WORK INSTRUCTIONS — Please give back word for word the lines below, from the first one through the one with "forall tr', @DeletePolicyForwarding".

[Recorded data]
Lemma vrf_policy_decides_witness :
  exists pf pol, @ConfigureVRFSelectionPolicy no_regexp cisco_exceptions ∅ sample_dut "FourHundredGigE0/0/0/1" VRFPolicyC [] =
      (Ret tt, [] ++ map ReplaceVrf vrfs ++ [ReplacePolicyForwarding "DEFAULT" pf]) /\
    pf_Policy pf !! VRFPolicyC = Some pol /\
    ApplyVrfSelectionPolicy <$> (pf_Interface pf !! "FourHundredGigE0/0/0/1") = Some (Some VRFPolicyC) /\
    (forall p, let a := if String.eqb VRFPolicyC VRFPolicyC then spec_C p else spec_W p in
      first_match (ordered pol) p = Some a /\ action_instances a ⊆ niDefault :: vrfs) /\
    forall tr', @DeletePolicyForwarding no_regexp cisco_exceptions sample_dut "FourHundredGigE0/0/0/1" tr' =
      (Ret tt, tr' ++ [DeletePfInterface "DEFAULT" "FourHundredGigE0/0/0/1"]).
Proof.
  apply (@vrf_policy_decides no_regexp cisco_exceptions ∅ sample_dut true true false
    "FourHundredGigE0/0/0/1" "FourHundredGigE0/0/0/1" "DEFAULT" VRFPolicyC []).
  - vm_compute. reflexivity.
  - vm_compute. reflexivity.
  - vm_compute. reflexivity.
  - vm_compute. reflexivity.
  - vm_compute. reflexivity.
  - right. reflexivity.
  - reflexivity.
Defined.

(** When the deviations ask for renumbered rules but not for default rules
    per ethertype, the default rule keeps its number 13 or 17 and comes before the
    rules numbered from 910 on: IPv6 in IPv4 from a tunnel source and everything
    from the second source, with a DSCP of no encapsulation VRF, is not
    decapsulated, and policy C does not look at the DSCP of other packets. *)
Theorem renumbered_rules_are_shadowed {re : Regexp} exceptions flags dut noRef port id ni name tr :
  PfRequireSequentialOrderPbrRules exceptions dut = Ret true ->
  PfRequireMatchDefaultRule exceptions dut = Ret false ->
  pfInterfaceID exceptions dut port = Ret id -> DefaultNetworkInstance exceptions dut = Ret ni ->
  InterfaceRefConfigUnsupported exceptions flags dut = Ret noRef ->
  name = VRFPolicyW \/ name = VRFPolicyC ->
  exists pf pol, ConfigureVRFSelectionPolicy exceptions flags dut port name tr =
      (Ret tt, tr ++ map ReplaceVrf vrfs ++ [ReplacePolicyForwarding ni pf]) /\
    pf_Policy pf !! name = Some pol /\
    forall p, decap_spec p = None \/ encapVrf (pk_dscp p) = niDefault /\
        (pk_protocol p <> 4 \/ in_prefix ipv4OuterSrc222WithMask (pk_src p) = false) ->
      first_match (ordered pol) p = Some (forwardAction niDefault).
Proof.
  intros Hseq Hmd Hid Hni Href Hn.
  destruct (Configure_run exceptions flags dut true false noRef port id ni Hseq Hmd Hid Hni Href name tr Hn)
    as (pf & pol & E & Hpol & _ & Hd).
  exists pf, pol. split; [exact E|]. split; [exact Hpol|]. intros p Hp. rewrite Hd. unfold spec_of. cbn [andb negb].
  unfold shadowed_spec. destruct (decap_spec p) as [a|]; [|reflexivity].
  destruct Hp as [Hp|[Hv Hp]]; [discriminate Hp|]. rewrite Hv, String.eqb_refl.
  destruct Hp as [Hp| ->]; [by destruct (Z.eqb_spec (pk_protocol p) 4)|by rewrite andb_false_r].
Qed.

Definition seq_exceptions : list PlatformExceptions :=
  exceptions_with [("PfRequireSequentialOrderPbrRules", VBool true)].
Lemma loadTests_ok walk : forall t0 ms, files_ok walk ms -> NoDup (map md_PlanId ms) ->
  Forall (fun m => t0 !! md_PlanId m = None) ms -> exists t1, foldM (loadStep read dirs) t0 walk = Ret t1.
Proof.
  unfold files_ok. induction walk as [|d walk IH]; intros t0 ms [Hw H2] Hnd Hfr; cbn [foldM]; [by eexists|].
  apply Forall_cons in Hw as [He Hw]. rewrite filter_cons in H2.
  destruct (is_metadata d) eqn:Em; [rewrite decide_True in H2 by done|rewrite decide_False in H2 by congruence].
  - apply Forall2_cons_inv_l in H2 as (m & ms' & [Hm Hne] & H2 & ->). cbn in Hnd.
    apply NoDup_cons in Hnd as [Hni Hnd]. apply Forall_cons in Hfr as [Hm0 Hfr].
    assert (loadStep read dirs t0 d = Ret (<[md_PlanId m := metadataTest dirs (e_path d) m]> t0)) as ->.
    { apply loadStep_spec. rewrite Em. split; [done|]. by exists m. }
    apply (IH _ ms'); [done|done|]. apply Forall_forall. intros m' Hm'. rewrite Forall_forall in Hfr.
    rewrite lookup_insert_ne; [by apply Hfr|]. intros E. apply Hni, list_elem_of_fmap. by exists m'.
  - assert (loadStep read dirs t0 d = Ret t0) as -> by (apply loadStep_spec; by rewrite Em). by apply (IH _ ms).
Qed.

Definition tests_of (walk : list walkEntry) (ms : list Metadata) : list Test :=
  zip_with (fun d m => metadataTest dirs (e_path d) m) (metas walk) ms.

Lemma tests_of_zip walk ms i t : (i, t) ∈ zip_with test_of (metas walk) ms <-> t ∈ tests_of walk ms /\ t_Id t = i.
Proof.
  unfold tests_of. rewrite !elem_of_lookup_zip_with. unfold test_of. split.
  - intros (k & d & m & [= -> ->] & ? & ?). split; [by exists k, d, m|done].
  - intros [(k & d & m & -> & ? & ?) <-]. by exists k, d, m.
Qed.

Lemma tests_of_ids walk ms : files_ok walk ms -> map t_Id (tests_of walk ms) = map md_PlanId ms.
Proof.
  intros [_ H2]. unfold tests_of. induction H2 as [|d m ds ms _ H2 IH]; [done|]. cbn. by rewrite IH.
Qed.

(** The identifiers of the registry are the keys, in order. *)
Lemma generateRegistry_ids name tests order : (forall i t, tests !! i = Some t -> t_Id t = i) ->
  order ≡ₚ (map_to_list tests).*1 ->
  map t_Id (r_Test (generateRegistry name tests order)) = sort_Strings order /\
  forall t, t ∈ r_Test (generateRegistry name tests order) <-> tests !! t_Id t = Some t.
Proof.
  intros Hid Ho. assert (forall i, i ∈ sort_Strings order -> is_Some (tests !! i)) as Hs.
  { intros i Hi. rewrite sort_Strings_perm, Ho in Hi. apply list_elem_of_fmap in Hi as ([j t] & -> & Hj).
    apply elem_of_map_to_list in Hj. by eexists. }
  cbn [generateRegistry r_Test]. split.
  - induction (sort_Strings order) as [|i l IH]; [done|]. destruct (Hs i) as [t Ht]; [by left|].
    cbn. rewrite Ht. cbn. rewrite (Hid i t Ht). f_equal. apply IH. intros j Hj. apply Hs. by right.
  - intros t. rewrite list_elem_of_omap. split; [intros (i & _ & Hi); by rewrite (Hid i t Hi)|].
    intros Ht. exists (t_Id t). split; [|done]. rewrite sort_Strings_perm, Ho. apply list_elem_of_fmap.
    exists (t_Id t, t). split; [done|]. by apply elem_of_map_to_list.
Qed.

Lemma loadTests_cases walk order name : (forall m, order m ≡ₚ (map_to_list m).*1) ->
  match loadTestsFromDir read dirs walk with
  | Ret tests =>
      exists ms, files_ok walk ms /\ NoDup (map md_PlanId ms) /\
        let r := generateRegistry name tests (order tests) in
        r_Test r ≡ₚ tests_of walk ms /\ StronglySorted id_le (r_Test r) /\ NoDup (map t_Id (r_Test r))
  | _ => ~ exists ms, files_ok walk ms /\ NoDup (map md_PlanId ms)
  end.
Proof.
  intros Ho. destruct (loadTestsFromDir read dirs walk) as [tests| | |] eqn:E.
  2-4: (intros (ms & Hok & Hnd); destruct (loadTests_ok walk ∅ ms Hok Hnd) as [t1 E1];
    [by apply Forall_true; intros; apply lookup_empty|]; unfold loadTestsFromDir in E; congruence).
  unfold loadTestsFromDir in E. destruct (loadTests_inv walk ∅ tests E) as (ms & Hok & Hnd & _ & Hel).
  assert (forall i t, tests !! i = Some t <-> t ∈ tests_of walk ms /\ t_Id t = i) as Hel'.
  { intros i t. rewrite Hel, lookup_empty, tests_of_zip. naive_solver. }
  destruct (generateRegistry_ids name tests (order tests)) as [Hids Hin]; [intros i t; rewrite Hel'; by intros []|apply Ho|].
  set (r := generateRegistry name tests (order tests)) in *.
  assert (NoDup (map t_Id (r_Test r))) as Hn.
  { rewrite Hids, sort_Strings_perm, Ho. apply NoDup_fst_map_to_list. }
  exists ms. split; [done|]. split; [done|]. cbn zeta. split_and!; [| |done].
  - apply NoDup_Permutation; [exact (NoDup_fmap_1 t_Id _ Hn)|apply (NoDup_fmap_1 t_Id)|].
    + change (NoDup (map t_Id (tests_of walk ms))). by rewrite tests_of_ids.
    + intros t. rewrite Hin, Hel'. naive_solver.
  - pose proof (sort_Strings_sorted (order tests)) as Hs. rewrite <- Hids in Hs. clear -Hs.
    induction (r_Test r) as [|t l IH]; [constructor|]. cbn in Hs. apply StronglySorted_inv in Hs as [Hs Ht].
    constructor; [by apply IH|]. apply (proj1 (Forall_fmap _ _ _)) in Ht. exact Ht.
Qed.
End Sync.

ANSWER FOR THIS EXERCISE —
Lemma vrf_policy_decides_witness :
  exists pf pol, @ConfigureVRFSelectionPolicy no_regexp cisco_exceptions ∅ sample_dut "FourHundredGigE0/0/0/1" VRFPolicyC [] =
      (Ret tt, [] ++ map ReplaceVrf vrfs ++ [ReplacePolicyForwarding "DEFAULT" pf]) /\
    pf_Policy pf !! VRFPolicyC = Some pol /\
    ApplyVrfSelectionPolicy <$> (pf_Interface pf !! "FourHundredGigE0/0/0/1") = Some (Some VRFPolicyC) /\
    (forall p, let a := if String.eqb VRFPolicyC VRFPolicyC then spec_C p else spec_W p in
      first_match (ordered pol) p = Some a /\ action_instances a ⊆ niDefault :: vrfs) /\
    forall tr', @DeletePolicyForwarding no_regexp cisco_exceptions sample_dut "FourHundredGigE0/0/0/1" tr' =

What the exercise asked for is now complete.